Aim of the task
Search the material below for lines containing the string "then", and copy every one you find.

Supplied material
^^^^^^^^^^^^^^^^

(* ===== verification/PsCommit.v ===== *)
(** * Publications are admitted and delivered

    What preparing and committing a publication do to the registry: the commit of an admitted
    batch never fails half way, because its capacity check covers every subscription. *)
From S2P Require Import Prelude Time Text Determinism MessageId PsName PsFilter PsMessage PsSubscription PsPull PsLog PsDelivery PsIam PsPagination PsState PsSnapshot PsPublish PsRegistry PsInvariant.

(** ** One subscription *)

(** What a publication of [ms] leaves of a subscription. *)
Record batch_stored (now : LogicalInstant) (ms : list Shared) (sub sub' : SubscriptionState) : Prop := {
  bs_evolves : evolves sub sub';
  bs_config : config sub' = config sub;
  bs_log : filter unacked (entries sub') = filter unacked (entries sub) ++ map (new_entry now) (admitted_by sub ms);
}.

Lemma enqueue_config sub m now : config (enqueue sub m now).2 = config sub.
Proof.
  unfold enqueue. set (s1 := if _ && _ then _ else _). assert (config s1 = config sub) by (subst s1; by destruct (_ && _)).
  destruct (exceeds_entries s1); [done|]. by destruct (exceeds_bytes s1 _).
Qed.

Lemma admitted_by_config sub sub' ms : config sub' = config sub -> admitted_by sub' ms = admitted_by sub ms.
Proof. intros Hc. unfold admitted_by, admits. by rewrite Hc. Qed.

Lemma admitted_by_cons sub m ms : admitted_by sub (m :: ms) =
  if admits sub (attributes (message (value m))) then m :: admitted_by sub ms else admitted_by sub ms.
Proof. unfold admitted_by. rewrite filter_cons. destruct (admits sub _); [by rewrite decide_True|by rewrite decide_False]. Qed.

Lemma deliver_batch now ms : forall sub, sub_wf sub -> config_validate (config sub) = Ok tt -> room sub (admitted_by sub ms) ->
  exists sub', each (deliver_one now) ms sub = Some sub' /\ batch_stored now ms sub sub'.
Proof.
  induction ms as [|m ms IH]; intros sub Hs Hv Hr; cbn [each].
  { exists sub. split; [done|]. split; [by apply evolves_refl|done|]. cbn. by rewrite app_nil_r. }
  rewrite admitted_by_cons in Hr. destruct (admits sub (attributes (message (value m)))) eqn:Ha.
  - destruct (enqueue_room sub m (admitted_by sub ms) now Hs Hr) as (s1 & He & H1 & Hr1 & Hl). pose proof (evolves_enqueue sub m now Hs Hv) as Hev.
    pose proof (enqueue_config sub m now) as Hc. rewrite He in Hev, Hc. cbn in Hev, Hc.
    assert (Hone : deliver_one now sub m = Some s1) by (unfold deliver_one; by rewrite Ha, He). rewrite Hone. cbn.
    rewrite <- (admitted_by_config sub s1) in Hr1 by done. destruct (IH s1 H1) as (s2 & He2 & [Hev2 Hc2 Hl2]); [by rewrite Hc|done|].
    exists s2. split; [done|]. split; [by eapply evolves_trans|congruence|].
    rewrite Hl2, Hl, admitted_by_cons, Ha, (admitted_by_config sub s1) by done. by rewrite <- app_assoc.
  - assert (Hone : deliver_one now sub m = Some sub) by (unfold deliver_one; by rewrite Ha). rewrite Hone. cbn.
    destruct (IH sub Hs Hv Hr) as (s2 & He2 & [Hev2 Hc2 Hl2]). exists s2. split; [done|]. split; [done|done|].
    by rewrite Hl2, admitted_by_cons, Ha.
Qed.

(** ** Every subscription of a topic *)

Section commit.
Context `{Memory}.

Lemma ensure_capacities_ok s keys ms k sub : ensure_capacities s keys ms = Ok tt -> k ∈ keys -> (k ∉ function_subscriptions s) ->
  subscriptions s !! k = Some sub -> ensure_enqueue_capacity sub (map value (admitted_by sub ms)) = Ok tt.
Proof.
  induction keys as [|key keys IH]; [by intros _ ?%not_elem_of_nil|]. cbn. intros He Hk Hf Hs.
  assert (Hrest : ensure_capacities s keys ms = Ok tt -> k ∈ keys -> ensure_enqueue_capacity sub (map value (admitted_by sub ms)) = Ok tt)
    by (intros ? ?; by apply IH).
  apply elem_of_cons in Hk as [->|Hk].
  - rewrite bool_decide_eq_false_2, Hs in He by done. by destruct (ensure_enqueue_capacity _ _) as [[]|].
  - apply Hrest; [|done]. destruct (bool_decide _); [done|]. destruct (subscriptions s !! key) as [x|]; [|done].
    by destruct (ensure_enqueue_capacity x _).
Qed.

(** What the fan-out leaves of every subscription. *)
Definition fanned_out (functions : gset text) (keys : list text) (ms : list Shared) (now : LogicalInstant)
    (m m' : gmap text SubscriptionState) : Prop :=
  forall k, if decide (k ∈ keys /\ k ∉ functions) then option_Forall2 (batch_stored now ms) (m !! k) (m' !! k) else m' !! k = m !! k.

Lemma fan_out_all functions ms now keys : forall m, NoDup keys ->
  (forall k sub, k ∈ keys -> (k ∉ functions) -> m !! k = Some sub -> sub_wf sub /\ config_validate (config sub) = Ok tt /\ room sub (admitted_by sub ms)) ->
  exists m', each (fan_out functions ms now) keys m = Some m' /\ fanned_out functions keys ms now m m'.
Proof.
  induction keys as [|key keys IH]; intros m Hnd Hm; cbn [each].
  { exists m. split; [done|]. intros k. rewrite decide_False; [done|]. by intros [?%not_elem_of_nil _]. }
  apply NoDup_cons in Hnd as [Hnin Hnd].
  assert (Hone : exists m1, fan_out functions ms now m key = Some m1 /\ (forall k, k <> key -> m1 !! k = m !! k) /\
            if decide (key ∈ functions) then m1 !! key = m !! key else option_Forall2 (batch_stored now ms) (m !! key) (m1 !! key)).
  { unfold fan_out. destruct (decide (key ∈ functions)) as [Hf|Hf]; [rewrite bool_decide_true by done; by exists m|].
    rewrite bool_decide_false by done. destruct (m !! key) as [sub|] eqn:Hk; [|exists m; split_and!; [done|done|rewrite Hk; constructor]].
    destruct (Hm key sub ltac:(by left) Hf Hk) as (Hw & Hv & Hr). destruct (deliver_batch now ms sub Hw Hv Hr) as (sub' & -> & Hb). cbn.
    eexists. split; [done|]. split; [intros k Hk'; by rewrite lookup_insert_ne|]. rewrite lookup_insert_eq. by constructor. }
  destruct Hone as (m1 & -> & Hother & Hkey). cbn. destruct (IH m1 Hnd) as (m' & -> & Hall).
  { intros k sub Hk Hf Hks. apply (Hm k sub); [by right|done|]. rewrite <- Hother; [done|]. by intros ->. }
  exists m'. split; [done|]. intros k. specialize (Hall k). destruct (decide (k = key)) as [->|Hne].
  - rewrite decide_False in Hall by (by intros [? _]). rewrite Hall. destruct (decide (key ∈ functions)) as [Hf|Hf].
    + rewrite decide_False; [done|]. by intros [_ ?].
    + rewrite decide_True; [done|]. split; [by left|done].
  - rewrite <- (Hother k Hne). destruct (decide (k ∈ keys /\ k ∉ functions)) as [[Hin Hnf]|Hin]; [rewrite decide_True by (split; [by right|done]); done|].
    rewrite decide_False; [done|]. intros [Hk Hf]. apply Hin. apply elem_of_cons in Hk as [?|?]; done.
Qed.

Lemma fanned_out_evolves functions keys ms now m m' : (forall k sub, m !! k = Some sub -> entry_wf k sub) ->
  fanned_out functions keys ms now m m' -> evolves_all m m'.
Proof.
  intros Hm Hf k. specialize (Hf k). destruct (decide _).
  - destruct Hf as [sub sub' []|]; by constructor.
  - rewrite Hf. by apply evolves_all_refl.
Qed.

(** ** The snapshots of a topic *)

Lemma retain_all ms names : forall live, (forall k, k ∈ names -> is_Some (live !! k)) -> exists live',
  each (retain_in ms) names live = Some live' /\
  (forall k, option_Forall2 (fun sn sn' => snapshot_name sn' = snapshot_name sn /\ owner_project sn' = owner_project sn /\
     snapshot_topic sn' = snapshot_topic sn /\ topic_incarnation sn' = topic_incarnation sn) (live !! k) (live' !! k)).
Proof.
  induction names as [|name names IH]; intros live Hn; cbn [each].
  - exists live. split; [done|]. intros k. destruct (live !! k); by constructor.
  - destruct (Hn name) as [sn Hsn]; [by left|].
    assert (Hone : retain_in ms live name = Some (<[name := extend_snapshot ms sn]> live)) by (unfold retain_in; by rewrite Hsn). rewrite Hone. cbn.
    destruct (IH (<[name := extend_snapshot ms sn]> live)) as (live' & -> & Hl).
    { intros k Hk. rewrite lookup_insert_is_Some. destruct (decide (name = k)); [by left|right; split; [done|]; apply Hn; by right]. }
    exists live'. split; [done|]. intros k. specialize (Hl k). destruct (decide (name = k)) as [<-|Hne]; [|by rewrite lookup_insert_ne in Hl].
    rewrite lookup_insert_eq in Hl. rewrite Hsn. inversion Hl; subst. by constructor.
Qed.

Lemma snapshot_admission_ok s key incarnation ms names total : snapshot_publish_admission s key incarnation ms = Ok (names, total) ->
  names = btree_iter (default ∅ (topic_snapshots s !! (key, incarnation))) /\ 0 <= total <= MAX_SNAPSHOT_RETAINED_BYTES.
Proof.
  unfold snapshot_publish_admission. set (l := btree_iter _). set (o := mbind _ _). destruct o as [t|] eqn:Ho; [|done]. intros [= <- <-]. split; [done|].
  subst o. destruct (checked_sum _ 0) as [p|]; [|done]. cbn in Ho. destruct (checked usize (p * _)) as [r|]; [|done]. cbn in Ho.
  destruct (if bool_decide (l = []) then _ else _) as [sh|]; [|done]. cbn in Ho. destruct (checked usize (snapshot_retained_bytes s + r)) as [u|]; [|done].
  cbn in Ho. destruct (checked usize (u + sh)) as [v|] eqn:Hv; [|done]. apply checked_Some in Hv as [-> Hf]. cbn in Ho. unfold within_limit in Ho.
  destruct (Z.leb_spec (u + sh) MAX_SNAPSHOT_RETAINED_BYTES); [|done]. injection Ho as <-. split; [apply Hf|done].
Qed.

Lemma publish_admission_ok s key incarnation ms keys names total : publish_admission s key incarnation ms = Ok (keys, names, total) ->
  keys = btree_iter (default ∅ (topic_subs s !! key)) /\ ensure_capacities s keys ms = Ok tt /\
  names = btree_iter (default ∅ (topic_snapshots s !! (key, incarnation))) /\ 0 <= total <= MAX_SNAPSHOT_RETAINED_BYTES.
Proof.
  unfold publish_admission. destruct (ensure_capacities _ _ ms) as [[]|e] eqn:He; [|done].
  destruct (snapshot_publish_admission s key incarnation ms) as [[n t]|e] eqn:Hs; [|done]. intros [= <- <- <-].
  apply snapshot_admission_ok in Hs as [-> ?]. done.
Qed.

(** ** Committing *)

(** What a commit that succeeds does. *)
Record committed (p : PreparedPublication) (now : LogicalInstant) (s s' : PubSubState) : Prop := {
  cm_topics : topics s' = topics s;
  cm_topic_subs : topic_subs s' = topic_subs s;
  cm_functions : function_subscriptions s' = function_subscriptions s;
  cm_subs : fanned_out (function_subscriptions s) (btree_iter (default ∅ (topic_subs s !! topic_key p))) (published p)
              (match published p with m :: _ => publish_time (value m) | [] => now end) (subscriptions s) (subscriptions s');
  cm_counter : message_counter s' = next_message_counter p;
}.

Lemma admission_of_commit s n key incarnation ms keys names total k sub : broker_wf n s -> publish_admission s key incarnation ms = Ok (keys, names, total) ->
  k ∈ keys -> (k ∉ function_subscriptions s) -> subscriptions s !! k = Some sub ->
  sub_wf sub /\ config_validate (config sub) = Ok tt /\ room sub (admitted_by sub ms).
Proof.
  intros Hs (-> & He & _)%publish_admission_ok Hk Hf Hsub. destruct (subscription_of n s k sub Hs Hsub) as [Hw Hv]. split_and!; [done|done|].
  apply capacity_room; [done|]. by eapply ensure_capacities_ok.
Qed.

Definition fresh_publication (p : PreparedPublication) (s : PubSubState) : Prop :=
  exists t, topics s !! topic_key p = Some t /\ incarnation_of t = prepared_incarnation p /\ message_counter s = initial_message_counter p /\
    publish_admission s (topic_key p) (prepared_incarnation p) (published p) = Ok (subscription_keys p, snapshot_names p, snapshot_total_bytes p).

^^^^^^^^^^^^^^^^

Problem solution
  unfold enqueue. set (s1 := if _ && _ then _ else _). assert (config s1 = config sub) by (subst s1; by destruct (_ && _)).
  if admits sub (attributes (message (value m))) then m :: admitted_by sub ms else admitted_by sub ms.
  forall k, if decide (k ∈ keys /\ k ∉ functions) then option_Forall2 (batch_stored now ms) (m !! k) (m' !! k) else m' !! k = m !! k.
            if decide (key ∈ functions) then m1 !! key = m !! key else option_Forall2 (batch_stored now ms) (m !! key) (m1 !! key)).
  destruct (if bool_decide (l = []) then _ else _) as [sh|]; [|done]. cbn in Ho. destruct (checked usize (snapshot_retained_bytes s + r)) as [u|]; [|done].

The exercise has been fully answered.